[Opening Record excerpts section]
(* ===== verification/SchedRun.v ===== *)
(** * Runs of the thread subsystem

    The kernel's thread state under every operation: creation, enqueueing,
    exit, scheduling and the execution of threads in between. *)

From stdpp Require Import relations.
From S2P Require Import Prelude LinkedList Pmm PmmBlocks PageAlloc.
From S2P Require Import Thread Sched SchedInv SchedPick Switch SchedRefine.
Open Scope Z_scope.

Section run.
Context {PA : Type} `{!PageAllocator PA} (lay : code_layout).
Implicit Types (m : machine PA) (Q : nat → list Z) (t : Z).

(** Free page frames are mapped below the end of the address space. *)
Definition pages_ok m : Prop := ∃ F A,
  pa_inv (m_pages m) F A ∧ 0 ≤ pa_hhdm (m_pages m) ∧
  ∀ x, x ∈ F → (x + 1) * PAGE_SIZE + pa_hhdm (m_pages m) < 2 ^ 64.

Record kernel_inv m Q (cur idle : Z) : Prop := {
  ki_sched : sched_inv m Q cur idle;
  ki_stacks : stacks_ok m;
  ki_index : 0 ≤ kNextTcbIndex m ≤ MAX_THREADS;
  ki_created : cur < kNextTcbIndex m ∧ idle < kNextTcbIndex m ∧ ∀ t, t ∈ all_ready Q → t < kNextTcbIndex m;
  ki_pages : pages_ok m
}.

(** ** Boot *)

Lemma sched_boot_queues (pa : PA) cpu st : queues_inv (sched_boot pa cpu st) (λ _, []).
Proof.
  split.
  - done.
  - intros t. unfold sched_boot. cbn [kTcbPool].
    destruct (decide (0 ≤ t < MAX_THREADS)) as [Ht|Ht].
    + split; [done|intros _]. exists zero_tcb. apply elem_of_list_to_map_1.
      * rewrite <-list_fmap_compose, list_fmap_id. apply NoDup_seqZ.
      * apply list_elem_of_fmap. exists t. split; [done|]. by apply elem_of_seqZ.
    + split; [|done]. intros [b Hb]. exfalso. apply Ht.
      apply elem_of_list_to_map_2, list_elem_of_fmap in Hb as (i & [= -> _] & Hi%elem_of_seqZ). lia.
  - intros p q Hq%list_elem_of_lookup_2. apply elem_of_replicate in Hq as [-> _]. done.
  - intros p t _ []%not_elem_of_nil.
  - done.
Qed.

Lemma boot_lookup (pa : PA) cpu st t b : kTcbPool (sched_boot pa cpu st) !! t = Some b → b = zero_tcb.
Proof.
  intros Hb. unfold sched_boot in Hb. cbn [kTcbPool] in Hb.
  by apply elem_of_list_to_map_2, list_elem_of_fmap in Hb as (i & [= _ ->] & _).
Qed.

Definition idle_tcb : ThreadControlBlock := mkTcb zero_context 0 0 RUNNING FIFO 0 0 0 0 0 0 1 "idle" None None.

Lemma thread_init_run (pa : PA) cpu st :
  thread_init (sched_boot pa cpu st) =
  Ok ((), set_kCurrentThread (Some 0) (set_kTcbPool (<[0 := idle_tcb]> (kTcbPool (sched_boot pa cpu st)))
    (set_kIdleThread (Some 0) (set_kNextThreadId 2 (set_kNextTcbIndex 1 (sched_boot pa cpu st)))))).
Proof.
  set (m0 := sched_boot pa cpu st).
  assert (Hw : wp thread_init (λ _ m', m' = set_kCurrentThread (Some 0) (set_kTcbPool (<[0 := idle_tcb]> (kTcbPool m0))
    (set_kIdleThread (Some 0) (set_kNextThreadId 2 (set_kNextTcbIndex 1 m0))))) m0).
  { unfold thread_init. apply wp_bind, alloc_tcb_wp; [|done|done|].
    { intros _. by apply (qi_dom _ _ (sched_boot_queues pa cpu st)). }
    intros _. apply wp_bind, wp_modify.
    do 5 (apply wp_bind; eapply wp_write_tcb; [apply lookup_insert_eq|]). apply wp_modify.
    cbn [kTcbPool set_kTcbPool set_kIdleThread set_kNextThreadId set_kNextTcbIndex].
    rewrite !insert_insert_eq. reflexivity. }
  apply wp_ok in Hw as ([] & m' & -> & ->). done.
Qed.

Lemma thread_init_inv (pa : PA) cpu st F A :
  pa_inv pa F A → 0 ≤ pa_hhdm pa → (∀ x, x ∈ F → (x + 1) * PAGE_SIZE + pa_hhdm pa < 2 ^ 64) →
  56 ≤ rsp cpu < 2 ^ 64 →
  wp thread_init (λ _ m, kernel_inv m (λ _, []) 0 0 ∧ running m 0 = true) (sched_boot pa cpu st).
Proof.
  intros Hpa Hh HF Hrsp. unfold wp. rewrite thread_init_run.
  set (m0 := sched_boot pa cpu st).
  assert (Hq : queues_inv (set_kTcbPool (<[0 := idle_tcb]> (kTcbPool m0)) m0) (λ _, [])).
  { destruct (proj2 (qi_dom _ _ (sched_boot_queues pa cpu st) 0)) as [b Hb]; [done|].
    apply (queues_inv_write m0 _ 0 b (λ _, idle_tcb)); [apply sched_boot_queues|done|].
    intros (p & _ & []%not_elem_of_nil)%elem_of_all_ready. }
  assert (Hlk : ∀ t b, (<[0 := idle_tcb]> (kTcbPool m0)) !! t = Some b → b = idle_tcb ∨ b = zero_tcb).
  { intros t b. destruct (decide (t = 0)) as [->|]; [rewrite lookup_insert_eq; intros [= <-]; auto|].
    rewrite lookup_insert_ne by done. intros Hb. right. by eapply boot_lookup. }
  assert (Epg : m_pages m0 = pa) by done. assert (Ecpu : m_cpu m0 = cpu) by done. clearbody m0.
  split.
  - split.
    + split.
      * by eapply queues_inv_view, Hq.
      * done.
      * done.
      * eexists. apply lookup_insert_eq.
      * eexists. apply lookup_insert_eq.
      * by intros (p & _ & []%not_elem_of_nil)%elem_of_all_ready.
      * intros t b [->| ->]%Hlk; done.
    + split; [by cbn [m_cpu set_kCurrentThread set_kTcbPool set_kIdleThread set_kNextThreadId set_kNextTcbIndex]; rewrite Ecpu|]. intros t b [->| ->]%Hlk; done.
    + done.
    + split_and!; [done|done|]. by intros t (p & _ & []%not_elem_of_nil)%elem_of_all_ready.
    + exists F, A. unfold set_kCurrentThread, set_kTcbPool, set_kIdleThread, set_kNextThreadId, set_kNextTcbIndex.
      cbn [m_pages]. by rewrite Epg.
  - unfold running. cbn [kTcbPool set_kCurrentThread set_kTcbPool]. by rewrite lookup_insert_eq.
Qed.
(** ** Creation *)

(** The three outcomes of [kthread_create]. *)
Inductive create_outcome m func name priority : outcome (option Z * machine PA) → Prop :=
  | create_full : kNextTcbIndex m = MAX_THREADS → create_outcome m func name priority (Ok (None, m))
  | create_nomem : kNextTcbIndex m < MAX_THREADS →
      create_outcome m func name priority (Panic "kthread_create: out of memory for stack")
  | create_ok r pa F A p :
      kNextTcbIndex m < MAX_THREADS →
      pa_inv (m_pages m) F A → page_set [(p, 2%nat)] ⊆ F → r = p * PAGE_SIZE → 0 < r →
      pa_inv pa (F ∖ page_set [(p, 2%nat)]) ((p, 2%nat) :: A) → pa_hhdm pa = pa_hhdm (m_pages m) →
      0 ≤ pa_hhdm pa → (∀ x, x ∈ F → (x + 1) * PAGE_SIZE + pa_hhdm pa < 2 ^ 64) →
      create_outcome m func name priority
        (Ok (Some (kNextTcbIndex m), created lay m pa func name priority r)).

Lemma fits_four o : fits KTHREAD_STACK_PAGES o → o = 2%nat.
Proof.
  intros [H1 H2]. destruct (decide (2 < o)%nat) as [Hlt|]; [by specialize (H2 2%nat Hlt)|].
  destruct o as [|[|[|]]]; done || lia.
Qed.

Lemma page_set_elem p o x : p ≤ x < p + block_size o → x ∈ page_set [(p, o)].
Proof. intros Hx. apply elem_of_page_set_1, elem_of_block_pages. done. Qed.

Lemma kthread_create_cases m Q cur idle func name priority :
  kernel_inv m Q cur idle → create_outcome m func name priority (kthread_create lay func name priority m).
Proof.
  intros Hk. pose proof (ki_index _ _ _ _ Hk) as Hix. destruct (ki_pages _ _ _ _ Hk) as (F & A & Hpa & Hh & HF).
  destruct (decide (kNextTcbIndex m = MAX_THREADS)) as [E|E].
  { replace (kthread_create lay func name priority m) with (Ok (@None Z, m) : outcome (option Z * machine PA)); [by constructor|].
    unfold kthread_create, alloc_tcb, mbind, M_bind, get. rewrite E. done. }
  assert (Hin : is_Some (kTcbPool m !! kNextTcbIndex m)).
  { apply (qi_dom _ _ (si_queues _ _ _ _ (ki_sched _ _ _ _ Hk))). lia. }
  pose proof (pa_alloc_spec (m_pages m) F A KTHREAD_STACK_PAGES Hpa ltac:(done)) as (r & pa & Hr & Hpost & Hhh)%wp_ok.
  destruct (decide (r = 0)) as [->|Hr0].
  { rewrite (kthread_create_nomem lay m func name priority pa); [constructor; lia|lia|done|done]. }
  destruct Hpost as [[? _]|(p & o & -> & Hfit & Hsub & Hinv)]; [done|]. apply fits_four in Hfit as ->.
  pose proof (pa_wf _ _ _ Hinv) as (_ & _ & Hwf). destruct (Hwf (p, 2%nat)) as [Hp0 _]; [set_solver|]. simpl in Hp0.
  assert (Hpos : 0 < p * PAGE_SIZE) by (unfold PAGE_SIZE in *; lia).
  assert (HF3 : (p + 3 + 1) * PAGE_SIZE + pa_hhdm (m_pages m) < 2 ^ 64).
  { apply HF, Hsub, page_set_elem. change (block_size 2) with 4. lia. }
  erewrite kthread_create_run; [|lia|done|exact Hr|done|by rewrite Hhh|].
  - eapply create_ok; try done; [lia|by rewrite Hhh|by rewrite Hhh].
  - rewrite Hhh. unfold KTHREAD_STACK_PAGES, PAGE_SIZE in *. lia.
Qed.

Lemma created_inv m Q cur idle func name priority res t m' :
  kernel_inv m Q cur idle → 0 ≤ priority < Z.of_nat QUEUES →
  create_outcome m func name priority res → res = Ok (Some t, m') →
  kernel_inv m' Q cur idle ∧ t = kNextTcbIndex m ∧ kNextTcbIndex m' = t + 1 ∧
  ∃ b, kTcbPool m' !! t = Some b ∧ t_priority b = priority ∧ t_state b = READY.
Proof.
  intros Hk Hprio Hout Eres.
  destruct Hout as [?|?|r pa F A p Hlt Hpa Hsub -> Hr Hinv Hhh Hh HF]; [discriminate..|].
  injection Eres as <- <-. set (i := kNextTcbIndex m) in *.
  pose proof (ki_sched _ _ _ _ Hk) as Hs. pose proof (ki_created _ _ _ _ Hk) as (Hc & Hid & Hall).
  assert (Hfresh : i ∉ all_ready Q) by (intros Hin; specialize (Hall _ Hin); lia).
  destruct (proj2 (qi_dom _ _ (si_queues _ _ _ _ Hs) i)) as [bi Hbi]; [pose proof (ki_index _ _ _ _ Hk); lia|].
  assert (HF3 : (p + 3 + 1) * PAGE_SIZE + pa_hhdm pa < 2 ^ 64).
  { apply HF, Hsub, page_set_elem. change (block_size 2) with 4. lia. }
  unfold created. fold i. set (b := new_tcb _ _ _ _ _). set (st := initial_stack _ _ _ _).
  split_and!; [|done|done|exists b; split_and!; [apply lookup_insert_eq|done|done]]. split.
  - split; [|apply Hs|apply Hs|..|apply Hs|].
    + eapply (queues_inv_view (set_kTcbPool (<[i := b]> (kTcbPool m)) m)); try done.
      apply (queues_inv_write m Q i bi (λ _, b)); [apply Hs|done|done].
    + assert (cur ≠ i) by lia. pose proof (si_cur_tcb _ _ _ _ Hs) as [bc Hbc]. exists bc.
      by cbn [kTcbPool set_m_stack set_kTcbPool]; rewrite lookup_insert_ne.
    + assert (idle ≠ i) by lia. pose proof (si_idle_tcb _ _ _ _ Hs) as [bc Hbc]. exists bc.
      by cbn [kTcbPool set_m_stack set_kTcbPool]; rewrite lookup_insert_ne.
    + intros t b'. cbn [kTcbPool set_m_stack set_kTcbPool]. destruct (decide (t = i)) as [->|].
      * rewrite lookup_insert_eq. intros [= <-]. done.
      * rewrite lookup_insert_ne by done. apply Hs.
  - destruct (ki_stacks _ _ _ _ Hk) as [H1 H2]. split; [exact H1|]. intros t b'.
    cbn [kTcbPool set_m_stack set_kTcbPool]. destruct (decide (t = i)) as [->|].
    + rewrite lookup_insert_eq. intros [= <-]. unfold frame_ok. cbn [b new_tcb t_context set_ctx_rsp ctx_rsp].
      unfold KTHREAD_STACK_PAGES, PAGE_SIZE in *. lia.
    + rewrite lookup_insert_ne by done. apply H2.
  - cbn [kNextTcbIndex set_m_stack set_kTcbPool set_kNextThreadId set_kNextTcbIndex].
    pose proof (ki_index _ _ _ _ Hk). lia.
  - cbn [kNextTcbIndex set_m_stack set_kTcbPool set_kNextThreadId set_kNextTcbIndex].
    split_and!; [lia|lia|]. intros t Ht. specialize (Hall t Ht). lia.
  - exists (F ∖ page_set [(p, 2%nat)]), ((p, 2%nat) :: A). split_and!; [exact Hinv|exact Hh|].
    intros x [Hx _]%elem_of_difference. by apply HF.
Qed.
[Closing Record excerpts section]
Requirement
What you return should be the lines from the start of the data through the line with "From S2P Require Import Thread", quoted exactly and nothing more.

Response
(* ===== verification/SchedRun.v ===== *)
(** * Runs of the thread subsystem

    The kernel's thread state under every operation: creation, enqueueing,
    exit, scheduling and the execution of threads in between. *)

From stdpp Require Import relations.
From S2P Require Import Prelude LinkedList Pmm PmmBlocks PageAlloc.
From S2P Require Import Thread Sched SchedInv SchedPick Switch SchedRefine.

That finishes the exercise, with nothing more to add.